Alan spent quite a few minutes talking about his first big inspiration in the world of computing. Ivan Sutherland's Sketchpad. It was in Sketchpad that Kay first realized that computing was fundamentally a dynamic medium for expressing new ideas. He hailed Sutherland's work "the greatest Ph.D. dissertation in computer science of all time", and delighted in pointing out Sketchpad's two-handed user interface ("the way all UIs should be"). In an oft-told but deservedly repeated anecdote, Kay related how he once asked Sutherland how he could have created so many new things -- the first raster graphics system, the first object-oriented system, the first drawing program, and more -- in a single year, working alone, in machine language. Sutherland replied, "... because I didn't know it was hard".

One lesson I take from this example is that we should take care in what we show students while they are learning. If the see examples that are so complex that they can't conceive of building them, then they lose interest -- and we lose a powerful motivator.

Sutherland's dissertation includes the line, "It is to be hoped that future work will far surpass this effort". Alan says we haven't.

Eventually, Kay's talk got around to showing off some of the work he and his crew have been doing at Squeakland, a science, math, and computing curriculum project built on top of the modern, open source version of Smalltalk, Squeak. One of the key messages running through all of this work can be found in a story he told about how, in his youth, he used to take apart an old Model T Ford on the weekend so that he could figure out how it worked. By the end of the weekend, he could put it back together in running condition. We should strive to give our students the same experience in the computing environments they use: Even if there's a Ferrari down there, the first thing you see when you open the hood is the Model T version -- first-order theories that, even if they throw some advanced ideas away, expose the central ideas that students need to know.

Alan demoed a sequence of increasingly sophisticated examples implemented and extended by the 5th- and 6th-grade students in B.J. Conn's charter school classes. The demos in the Educators' Symposium keynote were incredible in their depth. I can't do them justice here. The best you can do is to check out the film Squeakers, and even that has only a small subset of what we saw in Vancouver. We were truly blessed that day!
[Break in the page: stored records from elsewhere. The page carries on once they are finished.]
Lemma step_alive m m' : step m m' -> Inv m -> alive m -> alive m'.
Proof.
  destruct 1 as [now r m Hr|c m|m|m|now resp c before after m Hc g|now ec n m Hn
    |now utc r resp m Hr|t m Ht|t m Ht|now t r rest m Hrun Hd Ht|t r rest m Hrun Hd|r m Hr|m
    |now r m Hr|r m Hr]; intros H Ha.
  - by eapply AttemptRequests_alive, LockerAddWaiting_inv, new_request_held.
  - by eapply AttemptRequests_alive, SetCredentials_inv.
  - exact Ha.
  - exact Ha.
  - unfold HandleSessionTokenResponse, GetSessionState.
    destruct (Decrement_inv before c after g m H Hc) as [H1 Hroom]. fold g in H1, Hroom |- *.
    set (m1 := on_locker _ _) in *.
    destruct (UpdateConnection_fields now (tr_error_code resp) m1)
      as (_&E2&E3&_&E5&E6&E7&E8&_).
    destruct (is_error _) eqn:Ee.
    + intros _ _. right; right; right; left. by rewrite HandleTokenFailure_timer.
    + rewrite <-E2, <-E3. eapply HandleTokenSuccess_alive.
      * by apply UpdateConnection_inv.
      * unfold has_room in *. by rewrite E5, E6, E7.
      * rewrite E8. subst m1 g. simpl. apply elem_of_app. right. by left.
  - unfold HandleCheckConnectionStatusResponse.
    assert (Inv (set_status_calls n m)) as H1 by (revert H; inv_frame).
    apply (UpdateConnection_inv now ec) in H1.
    pose proof (UpdateConnection_connected now ec (set_status_calls n m)) as Hu.
    destruct (is_connection_error ec); simpl in Hu.
    + destruct Hu as [Ht Hu]. unfold GetConnectionState. rewrite Hu. simpl.
      intros _ _. right; right; right; right; left. by rewrite Ht.
    + unfold GetConnectionState. rewrite Hu. by eapply AttemptRequests_alive.
  - unfold CallbackProxy, HandleCompletionNotification, HandleRetryRequest.
    pose proof (UpdateConnection_inv now (response_error_code resp) m H) as H'.
    destruct (UpdateConnection_fields now (response_error_code resp) m) as [E _].
    rewrite <-E in Hr. destruct (should_retry _ _ _).
    + by eapply AttemptRequests_alive, retry_release.
    + exact (AttemptRequests_alive _ _ (completion_release r resp _ H' Hr)).
  - apply (RequestNeeded_alive []), AttemptRequests_inv. revert H. inv_frame.
  - eapply (AttemptRequests_alive []). revert H. inv_frame.
  - by eapply AttemptRequests_alive, LockerAddWaiting_inv, delayed_request_held.
  - unfold ProcessTimeout, HandleTimedOutRequest, Fail_. simpl.
    destruct (UsesSessionToken r); destruct (erase_first _ _); try exact Ha;
      case_decide; exact Ha.
  - unfold Cancel. case_decide; exact Ha.
  - exact Ha.
  - exact Ha.
  - exact Ha.
Qed.

(** C14 The session never stalls: in every reachable state with credentials that have
    not failed, there is a token, or a token request or a connection check in flight,
    or a timer that will start one. *)
Theorem session_never_stalls m : reachable m -> alive m.
Proof.
  intros Hr. induction Hr as [|m m' Hr IH Hs]; [by intros []|].
  eapply step_alive; [done|by apply reachable_inv|done].
Qed.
The theme running through the demos was how students can explore the world in their own experience, and learn powerful ideas at the "hot spot" where math and science intersect. Students can get the idea behind tensor calculus long before they can appreciate the abstractions we usually think of as tensor calculus. In the course of writing increasingly complex scripts to drive simulations of things they see in the world, students come to understand the ideas of the variable, feedback, choice, repetition, .... They do so by exposing them in action, not in the abstract.

The key is that students learn because they are having fun exploring questions that matter to them. Sometime along in here, Kay uttered what was for me the Quote of the Day, no, the Quote of OOPSLA 2004:

If you don't read for for fun, you won't be fluent enough to read for purpose.

I experience this every day when interacting with university students. Substitute 'compute' or 'program' for 'read', and you will have stated a central truth of undergraduate CS education.

As noted above, Kay has a strong preference for simple, powerful ideas over complex ideas. He devoted a part of his talk to the Hubris of Complexity, which he believes long ago seduced most folks in computing. Software people tend to favor the joy of complexity, yet we should strive for the joy of simplicity.

Kay gave several examples of small "kernels" that have changed the world, which all people should know and appreciate. Maxwell's equations were one. Perhaps in honor of the upcoming U.S. elections, he spent some time talking about the U.S. Constitution as one such kernel. You can hold it in the palm of your hand, yet it thrives still after 225 years. It is an example of great system design -- it's not law-based or case-based, but principle-based. The Founding Fathers created a kernel of ideas that remains not only relevant but also effective.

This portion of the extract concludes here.